_WHAT YOU SHOULD DO_
The answer should consist of each line below that contains the word "eapply".
**** DATA FOR ANALYSIS ****
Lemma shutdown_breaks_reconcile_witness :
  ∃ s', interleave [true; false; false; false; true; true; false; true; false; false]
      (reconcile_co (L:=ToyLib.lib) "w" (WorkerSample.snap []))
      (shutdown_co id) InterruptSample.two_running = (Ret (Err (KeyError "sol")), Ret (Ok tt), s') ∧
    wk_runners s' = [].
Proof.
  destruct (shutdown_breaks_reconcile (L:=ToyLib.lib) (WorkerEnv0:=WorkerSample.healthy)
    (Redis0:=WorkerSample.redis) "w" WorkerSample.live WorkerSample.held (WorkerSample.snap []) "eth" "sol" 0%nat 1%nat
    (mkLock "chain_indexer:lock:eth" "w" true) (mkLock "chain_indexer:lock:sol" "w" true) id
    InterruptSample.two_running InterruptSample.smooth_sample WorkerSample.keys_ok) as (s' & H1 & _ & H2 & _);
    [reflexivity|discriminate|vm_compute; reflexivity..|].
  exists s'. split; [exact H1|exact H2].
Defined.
****
**** DATA FOR ANALYSIS ****
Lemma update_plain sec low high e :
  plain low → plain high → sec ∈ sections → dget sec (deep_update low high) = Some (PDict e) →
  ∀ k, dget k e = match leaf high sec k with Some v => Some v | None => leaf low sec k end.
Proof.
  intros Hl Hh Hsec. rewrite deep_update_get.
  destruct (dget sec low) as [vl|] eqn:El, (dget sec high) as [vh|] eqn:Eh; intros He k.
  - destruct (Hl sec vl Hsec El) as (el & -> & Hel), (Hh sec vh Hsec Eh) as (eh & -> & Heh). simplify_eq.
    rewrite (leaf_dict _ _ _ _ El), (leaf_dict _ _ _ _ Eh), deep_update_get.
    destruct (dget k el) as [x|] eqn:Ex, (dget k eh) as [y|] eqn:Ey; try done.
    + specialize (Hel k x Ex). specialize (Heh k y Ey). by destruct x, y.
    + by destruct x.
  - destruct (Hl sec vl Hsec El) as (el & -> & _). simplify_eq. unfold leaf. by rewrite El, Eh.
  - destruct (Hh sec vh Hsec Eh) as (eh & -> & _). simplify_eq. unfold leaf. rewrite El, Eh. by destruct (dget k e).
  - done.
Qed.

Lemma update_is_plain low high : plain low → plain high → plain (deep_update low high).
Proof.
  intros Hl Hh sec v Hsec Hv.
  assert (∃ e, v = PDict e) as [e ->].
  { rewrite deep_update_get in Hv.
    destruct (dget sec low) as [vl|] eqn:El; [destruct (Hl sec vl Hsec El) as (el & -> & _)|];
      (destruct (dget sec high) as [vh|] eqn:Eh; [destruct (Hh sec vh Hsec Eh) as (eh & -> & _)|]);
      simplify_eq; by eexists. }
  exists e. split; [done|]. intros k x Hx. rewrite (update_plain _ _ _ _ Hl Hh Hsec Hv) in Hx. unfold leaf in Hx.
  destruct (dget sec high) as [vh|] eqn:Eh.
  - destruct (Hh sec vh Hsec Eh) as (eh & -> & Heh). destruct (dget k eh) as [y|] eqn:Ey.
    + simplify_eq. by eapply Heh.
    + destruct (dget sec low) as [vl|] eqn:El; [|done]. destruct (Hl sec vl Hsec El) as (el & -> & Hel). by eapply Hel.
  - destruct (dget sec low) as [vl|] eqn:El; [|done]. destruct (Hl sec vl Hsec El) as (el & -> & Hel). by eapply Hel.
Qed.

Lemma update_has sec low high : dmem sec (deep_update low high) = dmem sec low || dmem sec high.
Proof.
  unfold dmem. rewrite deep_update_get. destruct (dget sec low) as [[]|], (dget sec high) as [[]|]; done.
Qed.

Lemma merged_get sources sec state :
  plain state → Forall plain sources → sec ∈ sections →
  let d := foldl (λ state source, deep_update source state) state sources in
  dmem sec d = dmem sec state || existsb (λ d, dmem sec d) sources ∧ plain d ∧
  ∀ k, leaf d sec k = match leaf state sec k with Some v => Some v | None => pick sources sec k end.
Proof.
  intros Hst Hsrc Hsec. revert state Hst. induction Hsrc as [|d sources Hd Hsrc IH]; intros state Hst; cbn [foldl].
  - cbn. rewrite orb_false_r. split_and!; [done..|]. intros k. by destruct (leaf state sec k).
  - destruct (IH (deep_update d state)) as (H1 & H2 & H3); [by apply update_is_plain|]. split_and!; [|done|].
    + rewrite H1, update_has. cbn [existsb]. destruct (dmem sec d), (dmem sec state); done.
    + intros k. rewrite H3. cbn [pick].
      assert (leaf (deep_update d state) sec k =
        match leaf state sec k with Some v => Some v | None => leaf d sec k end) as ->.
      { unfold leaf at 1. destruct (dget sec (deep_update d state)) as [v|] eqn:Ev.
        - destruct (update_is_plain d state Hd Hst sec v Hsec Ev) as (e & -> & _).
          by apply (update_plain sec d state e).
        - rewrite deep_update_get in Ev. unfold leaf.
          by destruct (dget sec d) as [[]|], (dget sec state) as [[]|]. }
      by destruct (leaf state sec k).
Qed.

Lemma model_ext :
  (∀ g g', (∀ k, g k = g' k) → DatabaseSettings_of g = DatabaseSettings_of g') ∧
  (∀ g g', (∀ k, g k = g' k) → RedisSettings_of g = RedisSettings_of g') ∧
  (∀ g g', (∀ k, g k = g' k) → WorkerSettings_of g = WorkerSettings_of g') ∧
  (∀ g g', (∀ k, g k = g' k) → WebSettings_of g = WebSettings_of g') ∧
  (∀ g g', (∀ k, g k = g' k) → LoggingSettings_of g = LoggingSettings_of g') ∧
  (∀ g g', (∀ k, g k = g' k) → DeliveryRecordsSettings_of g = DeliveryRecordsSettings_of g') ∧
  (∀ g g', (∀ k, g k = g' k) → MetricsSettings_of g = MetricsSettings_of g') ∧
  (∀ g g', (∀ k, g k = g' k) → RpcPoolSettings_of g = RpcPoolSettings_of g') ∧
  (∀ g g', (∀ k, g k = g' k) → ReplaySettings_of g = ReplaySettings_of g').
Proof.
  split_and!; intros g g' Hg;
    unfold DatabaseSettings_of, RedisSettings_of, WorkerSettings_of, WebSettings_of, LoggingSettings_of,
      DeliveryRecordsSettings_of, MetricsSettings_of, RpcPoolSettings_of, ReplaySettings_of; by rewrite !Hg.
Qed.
****
_RESPONSE_
    + simplify_eq. by eapply Heh.
    + destruct (dget sec low) as [vl|] eqn:El; [|done]. destruct (Hl sec vl Hsec El) as (el & -> & Hel). by eapply Hel.
  - destruct (dget sec low) as [vl|] eqn:El; [|done]. destruct (Hl sec vl Hsec El) as (el & -> & Hel). by eapply Hel.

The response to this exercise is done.